Так что хочешь не хочешь, а придется признать: падишах взъярился на свою черную овцу совсем не на пустом месте. Это во-первых. Во-вторых, Берлин не скрывает (не в воспоминаниях о встречах с Ахматовой, а в предсмертных разговорах с А.Г. Найманом), что и в 1945-м, и в 1956-м находился под неусыпным наблюдением соответствующих органов. О чем не просто догадывался, а знал доподлинно. В связи с этим обстоятельством невольно возникает вопрос: чем объяснить, что столь осведомленный господин не избавил Ахматову от опасных для нее визитов? Одно из двух: либо это крайняя степень эгоцентризма, что, судя по всему, также имело место. Либо… либо те, кто засылал специалиста по зарождению свободомыслия в России в Москву таким дорогим кружным путем (через Америку), прекрасно знали, что представляет собой и сама жилица квартиры номер 44, и круг постоянных посетителей этой квартиры и что более надежного способа внедриться в интеллектуальную среду послеблокадного Ленинграда у них нет, поскольку такого «салона», как, к примеру, был одно время в Москве у английской жены драматурга Афиногенова, в Питере не существовало.
70
Приведу только один пример, подтверждающий, что господину профессору было что скрывать. В «Воспоминаниях», опубликованных к столетию Ахматовой, Берлин уверяет, что появление Рандольфа Черчилля в Шереметевском саду 15 ноября 1945 года было для него полнейшей неожиданностью: «Я не видел Рандольфа с наших студенческих дней в Оксфорде». А вот что он говорит в предсмертной исповеди: «"Animal Farm"… мне ее подарил Рандольф Черчилль, там, в России, в 45-м году. Он привез с собой эту книгу. Она только что вышла, он ее привез, я ее прочел в посольстве, где работал, – и оставил на скамеечке парка, значит, этого московского большого парка, в надежде, что кто-то найдет, что-то с этим сделает».

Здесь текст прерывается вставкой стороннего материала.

(* ===== verification/EwahXor.v ===== *)
(** ewah/ewah_rlw.c and [ewah_xor]: reading a bitmap segment by segment and
    combining two of them.  The theorem is that the result stands for the
    exclusive or of the words of both bitmaps, the shorter one extended with
    zeros. *)
From S2P Require Import Prelude Headers Ewah EwahRead.

(** * Model *)

Record rlw_iterator := RlwIterator {
  ri_buffer : list Z;
  ri_size : Z;
  ri_pointer : Z;
  ri_literal_word_start : Z;
  (* rlw *)
  ri_literal_words : Z;
  ri_running_len : Z;
  ri_literal_word_offset : Z;
  ri_running_bit : Z;
}.

Section model.
Context `{GitCompat, Rlw}.
Context (junk : Z).

Definition word_size (it : rlw_iterator) : Z :=
  rlwit_word_size (ri_running_len it) (ri_literal_words it).

(** Returns [None] for [return 0]. *)
Definition next_word (it : rlw_iterator) : outcome (option rlw_iterator) :=
  if ri_pointer it >=? ri_size it then Ret None else
  word ← rd (ri_buffer it) (ri_pointer it);
  Ret (Some (RlwIterator (ri_buffer it) (ri_size it)
    (ri_pointer it + (rlw_get_literal_words word + 1)) (ri_literal_word_start it)
    (rlw_get_literal_words word) (rlw_get_running_len word) 0 (rlw_get_run_bit word))).

(** [it->literal_word_start = rlwit_literal_words(it) + it->rlw.literal_word_offset] *)
Definition start_literals (it : rlw_iterator) : rlw_iterator :=
  RlwIterator (ri_buffer it) (ri_size it) (ri_pointer it)
    (rlwit_literal_words (ri_pointer it) (ri_literal_words it) + ri_literal_word_offset it)
    (ri_literal_words it) (ri_running_len it) (ri_literal_word_offset it) (ri_running_bit it).

(** An empty buffer would leave [it->rlw] uninitialised. *)
Definition rlwit_init (from_ewah : ewah_bitmap) : outcome rlw_iterator :=
  r ← next_word (RlwIterator (eb_buffer from_ewah) (eb_buffer_size from_ewah) 0 0 0 0 0 0);
  match r with
  | Some it => Ret (start_literals it)
  | None => Undef
  end.

(** One round of [while (x > 0)]. *)
Definition discard_step (st : rlw_iterator * Z) : outcome ((rlw_iterator * Z) + rlw_iterator) :=
  let '(it, x) := st in
  if negb (x >? 0) then Ret (inr it) else
  let '(RlwIterator buf size pointer start lw rl off b) := it in
  if rl >? x then Ret (inr (RlwIterator buf size pointer start lw (rl - x) off b)) else
  let x := x - rl in
  let discard := if x >? lw then lw else x in
  let it := RlwIterator buf size pointer (start + discard) (lw - discard) 0 off b in
  let x := x - discard in
  if (x >? 0) || (word_size it =? 0) then
    r ← next_word it;
    match r with
    | None => Ret (inr it)
    | Some it => Ret (inl (start_literals it, x))
    end
  else Ret (inl (it, x)).

Definition rlwit_discard_first_words (it : rlw_iterator) (x : Z) : outcome rlw_iterator :=
  loop (S (S (Z.to_nat (ri_size it - ri_pointer it)))) discard_step (it, x).

(** A bound on the blocks (runs and groups of literals) before an iterator. *)
Definition blocks_left (it : rlw_iterator) : Z :=
  3 * (ri_size it - ri_pointer it) + (if ri_running_len it >? 0 then 1 else 0) +
    (if ri_literal_words it >? 0 then 1 else 0).

(** One round of [rlwit_discharge]; the state is [it], [out] and [index]. *)
Definition discharge_step (max : Z) (negate : bool) (st : rlw_iterator * ewah_bitmap * Z)
    : outcome ((rlw_iterator * ewah_bitmap * Z) + (rlw_iterator * ewah_bitmap * Z)) :=
  let '(it, out, index) := st in
  if negb ((index <? max) && (word_size it >? 0)) then Ret (inr st) else
  let pl := ri_running_len it in
  let pl := if u64 (index + pl) >? max then max - index else pl in
  '(out, _) ← ewah_add_empty_words junk out (Z.lxor (ri_running_bit it) (Z.b2z negate)) pl;
  let index := index + pl in
  let pd := ri_literal_words it in
  let pd := if u64 (pd + index) >? max then max - index else pd in
  out ← ewah_add_dirty_words junk out (ri_buffer it) (ri_literal_word_start it) pd negate;
  it ← rlwit_discard_first_words it (pd + pl);
  Ret (inl (it, out, index + pd)).

Definition rlwit_discharge (it : rlw_iterator) (out : ewah_bitmap) (max : Z) (negate : bool)
    : outcome (rlw_iterator * ewah_bitmap * Z) :=
  loop (S (S (Z.to_nat (blocks_left it)))) (discharge_step max negate) (it, out, 0).

(** ** Exclusive or *)

(** One round of the inner loop on prey and predator. *)
Definition eat (prey predator : rlw_iterator) (out : ewah_bitmap)
    : outcome (rlw_iterator * rlw_iterator * ewah_bitmap) :=
  let negate_words := tru (ri_running_bit predator) in
  '(prey, out, index) ← rlwit_discharge prey out (ri_running_len predator) negate_words;
  '(out, _) ← ewah_add_empty_words junk out (Z.b2z negate_words) (ri_running_len predator - index);
  predator ← rlwit_discard_first_words predator (ri_running_len predator);
  Ret (prey, predator, out).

Согласитесь, такое могло произойти только летом, то есть до знакомства с Ахматовой. Оставлять покет-бук в ноябре или декабре на лавочке под дождем, под ветром и снегом и глупо, и бесполезно: ну кто же в этакие поры по послевоенным паркам гулял-разгуливал, кроме шпаны?
Но оставим Берлина и задумаемся над странным поступком Ахматовой.
Впрочем, в самом начале ничего опасного не предвиделось. Владимир Орлов, попросивший Ахматову удостоить вниманием английского слависта, был стопроцентно советским критиком, и Анна Андреевна это знала. Странности начались полчаса спустя: во дворе Шереметевского дома внезапно появился некто несоветский, и уже по тому, как он выкрикивал имя ахматовского гостя, было ясно, что этот некто, во-первых, не совсем трезв, а во-вторых, они с господином Берлиным давние приятели. Даже ежели, убегая, Берлин не сообщил Анне Андреевне, что человек с истошным голосом не кто иной, как сын самого Черчилля, как могла она, такая осторожная, такая пуганая, принять иностранца без соответствующего сопровождения, да еще и позволить остаться до утра? Что-что, а такое ЧП не могло не быть незамеченным ежели не топтунами, так охранником на пропускной! Не забудем и вот о каком моменте: роковой визит совпал с возвращением сына, которого Анна Андреевна по известным причинам не видела целых восемь лет, а извиняющийся звонок Берлина был поздним, по островному обычаю не предполагавший приглашения в тот же вечер. И тем не менее Анна Андреевна сказала: «Приходите сегодня же».
Необъяснимо?
Необъяснимо. Но может быть, необъяснимая неосторожность именно этим обстоятельством – приездом сына – и спровоцирована? Вот какую запись в дневнике сделал 16 ноября 1945 года Николай Пунин: «Приехал с фронта Лева Гумилев. Он приехал два дня тому назад, поздно вечером. Акума пришла в страшное возбуждение, бегала по всей квартире и плакала громко».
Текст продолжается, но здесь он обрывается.